How the Compromise Occurred
The hack originated at Sky Mavis, Ronin’s parent company [00:00:04]. The attack began with a phishing incident:
- A devops engineer was phished with a fake job offer [00:00:10], [00:00:13].
- The engineer clicked an executable file, which became a single point of failure [00:00:18], [00:00:20].
- Through social engineering, the attackers gained access to four out of the nine multisig keys [00:00:41], [00:00:43].
- Multisig requires five keys out of nine keyholes to unlock [00:00:37].
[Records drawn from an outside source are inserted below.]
Lemma initial_settled a rate f cs :
  u64 a -> u32 rate ->
  initial_cstate a rate f = Done (Some cs) -> adjust_fee cs (fee_rate cs) = cs.
Proof.
  intros Ha Hrate Hi. unfold u64, u32 in *.
  rewrite initial_cstate_spec in Hi by lia.
  destruct (Z.leb_spec (2 ^ 32 / 1000) a) as [|Hlt]; [discriminate|].
  destruct (Z.ltb_spec (a * 1000) (calculate_fee_msat 0 rate)) as [|Hle]; [discriminate|].
  injection Hi as <-.
  change (2 ^ 32 / 1000) with 4294967 in Hlt.
  pose proof (calculate_fee_msat_range 0 rate) as Hfee. unfold u64 in Hfee.
  pose proof (calculate_fee_msat_even 0 rate) as Heven.
  pose proof (recalculate_fees_initial (a * 1000) (calculate_fee_msat 0 rate)
                ltac:(lia) ltac:(lia) Heven) as Hr.
  assert (Hf : fee_rate (expected_initial a rate f) = rate)
    by (destruct f; cbn; apply wrap32_small; lia).
  assert (Hn : num_nondust (expected_initial a rate f) = 0) by (destruct f; reflexivity).
  apply (adjust_fee_fixed _ f
           {| pay_msat := a * 1000 - calculate_fee_msat 0 rate;
              fee_msat := calculate_fee_msat 0 rate; num_htlcs := 0 |}
           zero_oneside
           {| pay_msat := a * 1000 - calculate_fee_msat 0 rate;
              fee_msat := calculate_fee_msat 0 rate; num_htlcs := 0 |}
           zero_oneside 0 0).
  - unfold oneside_ok, u32; cbn [pay_msat fee_msat num_htlcs]; repeat split; lia.
  - unfold zero_oneside, oneside_ok, u32; cbn [pay_msat fee_msat num_htlcs]; repeat split; lia.
  - unfold u32; lia.
  - unfold u32; lia.
  - rewrite Hf, Hn. exact Hr.
  - destruct f; reflexivity.
  - destruct f; reflexivity.
Qed.

Section RoundTrip.
Variable is_dust : Z -> bool.

Lemma add_fail_roundtrip cs hs h cs1 :
  cstate_inv is_dust cs hs -> htlc_ok h -> Z.of_nat (length hs) < 2 ^ 32 - 1 ->
  cstate_add_htlc is_dust cs h = Done (true, cs1) ->
  cstate_fail_htlc is_dust cs1 h = Done (adjust_fee cs (fee_rate cs)).
Proof.
  intros Hinv Hh Hlen Hadd.
  pose proof (cstate_add_htlc_inv is_dust cs hs h cs1 Hinv Hh Hadd) as Hinv1.
  pose proof (add_htlc_effect is_dust cs hs h cs1 Hinv Hh Hadd) as E1. cbv zeta in E1.
  destruct (remove_htlc_returns is_dust cs1 [] h hs (htlc_channel_side h) Hinv1)
    as [cs2 Hrem]; [cbn [app length]; lia|].
  unfold cstate_fail_htlc. rewrite Hrem. f_equal.
  pose proof (remove_htlc_inv is_dust cs1 [] h hs _ cs2 Hinv1 Hrem) as Hinv2.
  cbn [app] in Hinv2.
  pose proof (remove_htlc_effect is_dust cs1 [] h hs _ cs2 Hinv1 Hrem) as E2.
  cbv zeta in E2.
  pose proof (remove_settled is_dust cs1 [] h hs _ cs2 Hinv1 Hrem) as S2.
  destruct E1 as (T1 & T1' & _ & _ & A1 & R1 & _).
  destruct E2 as (T2 & T2' & _ & _ & A2 & R2 & _).
  rewrite <- S2 at 1. rewrite R2, R1.
  apply adjust_fee_ext.
  - apply (inv_ours _ _ _ Hinv2).
  - apply (inv_theirs _ _ _ Hinv2).
  - apply (inv_ours _ _ _ Hinv).
  - apply (inv_theirs _ _ _ Hinv).
  - congruence.
  - congruence.
  - rewrite (inv_nondust _ _ _ Hinv2), (inv_nondust _ _ _ Hinv). reflexivity.
  - intros s. split.
    + destruct s, (htlc_channel_side h); cbn [other_side] in *; lia.
    + rewrite (inv_num _ _ _ Hinv2), (inv_num _ _ _ Hinv). reflexivity.
Qed.

End RoundTrip.

(** X5: failing an HTLC of less than 2^63 msat right after it was added to
    a reachable state (one that carries fewer than 2^32 - 1 HTLCs) gives the
    state before the addition with its fees charged at the stored rate; it is
    that very state when its fees already were. *)
Theorem add_then_fail_restores (is_dust : Z -> bool) cs hs h cs1 :
  reachable is_dust cs hs -> htlc_ok h -> Z.of_nat (length hs) < 2 ^ 32 - 1 ->
  cstate_add_htlc is_dust cs h = Done (true, cs1) ->
  cstate_fail_htlc is_dust cs1 h = Done (adjust_fee cs (fee_rate cs))
  /\ (adjust_fee cs (fee_rate cs) = cs -> cstate_fail_htlc is_dust cs1 h = Done cs).
Proof.
  intros Hreach Hh Hlen Hadd. apply reachable_inv in Hreach.
  pose proof (add_fail_roundtrip is_dust cs hs h cs1 Hreach Hh Hlen Hadd) as H.
  split; [exact H|]. intros E. rewrite H, E. reflexivity.
Qed.

(** X6: [initial_cstate] at a fee rate that fits in 32 bits, a
    successful [cstate_add_htlc] of an HTLC of less than 2^63 msat on a
    reachable state (one that carries fewer than 2^32 - 1 HTLCs) and a
    [cstate_fulfill_htlc] or [cstate_fail_htlc] of an HTLC in the channel of
    a reachable state all leave a state whose fees are the ones [adjust_fee]
    computes at the stored [fee_rate]: that call changes nothing. *)
Theorem fees_are_computed (is_dust : Z -> bool) :
  (forall a rate f cs,
     u64 a -> u32 rate -> initial_cstate a rate f = Done (Some cs) ->
     adjust_fee cs (fee_rate cs) = cs)
  /\ (forall cs hs h cs',
        reachable is_dust cs hs -> htlc_ok h -> Z.of_nat (length hs) < 2 ^ 32 - 1 ->
        cstate_add_htlc is_dust cs h = Done (true, cs') ->
        adjust_fee cs' (fee_rate cs') = cs')
  /\ (forall cs hs h cs',
        reachable is_dust cs hs -> h ∈ hs ->
        cstate_fulfill_htlc is_dust cs h = Done cs'
        \/ cstate_fail_htlc is_dust cs h = Done cs' ->
        adjust_fee cs' (fee_rate cs') = cs').
Proof.
  split; [|split].
  - intros a rate f cs. apply initial_settled.
  - intros cs hs h cs' Hreach. apply reachable_inv in Hreach.
    eapply add_settled; eassumption.
  - intros cs hs h cs' Hreach Hin Hrem. apply reachable_inv in Hreach.
    apply list_elem_of_split in Hin as (hs1 & hs2 & ->).
    destruct Hrem as [Hrem|Hrem]; eapply remove_settled; eassumption.
Qed.

(** X7: a successful [cstate_add_htlc] of an HTLC of less than 2^63 msat
    on a reachable state takes the HTLC's amount from the total of the side
    that offers it and from nowhere else, counts one more HTLC (modulo 2^32)
    on that side only, keeps the anchor and the fee rate, and counts one more
    non-dust HTLC (modulo 2^32) exactly when the amount is not dust. *)
Theorem add_htlc_ledger (is_dust : Z -> bool) cs hs h cs' :
  reachable is_dust cs hs -> htlc_ok h ->
  cstate_add_htlc is_dust cs h = Done (true, cs') ->
  let c := htlc_channel_side h in
  side_total (side cs' c) = side_total (side cs c) - msatoshis h
  /\ side_total (side cs' (other_side c)) = side_total (side cs (other_side c))
  /\ num_htlcs (side cs' c) = wrap32 (num_htlcs (side cs c) + 1)
  /\ num_htlcs (side cs' (other_side c)) = num_htlcs (side cs (other_side c))
  /\ anchor cs' = anchor cs /\ fee_rate cs' = fee_rate cs
  /\ (is_dust (msatoshis h / 1000) = true -> num_nondust cs' = num_nondust cs)
  /\ (is_dust (msatoshis h / 1000) = false ->
      num_nondust cs' = wrap32 (num_nondust cs + 1)).
Proof.
  intros Hreach Hh Hadd. apply reachable_inv in Hreach. cbv zeta.
  destruct (add_htlc_effect is_dust cs hs h cs' Hreach Hh Hadd)
    as (H1 & H2 & H3 & H4 & H5 & H6 & H7).
  repeat split; try assumption.
  - intros Hd. rewrite H7. unfold nondust_after_add. rewrite Hd.
    rewrite (inv_nondust _ _ _ Hreach). apply wrap32_idemp.
  - intros Hd. rewrite H7. unfold nondust_after_add. rewrite Hd. reflexivity.
Qed.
- The attackers then performed lateral movement, moving from the initially compromised device to another to acquire a fifth key [00:00:44], [00:00:47], [00:00:48], [00:00:50].
The Multisig Mechanism
A multisig (multi-signature) setup acts like a “door with many keys” [00:00:31]. In this case, the Ronin Bridge multisig required five keys out of a total of nine to authorize a transaction [00:00:37], [00:00:39].
Impact
Once the attackers obtained all five necessary keys, they were able to compromise the system, leading to a loss of approximately half a billion dollars [00:00:52], [00:01:00], [00:01:02]. This incident highlights the significant impact of large-scale hacks originating from seemingly simple social engineering tactics like phishing emails [00:00:59].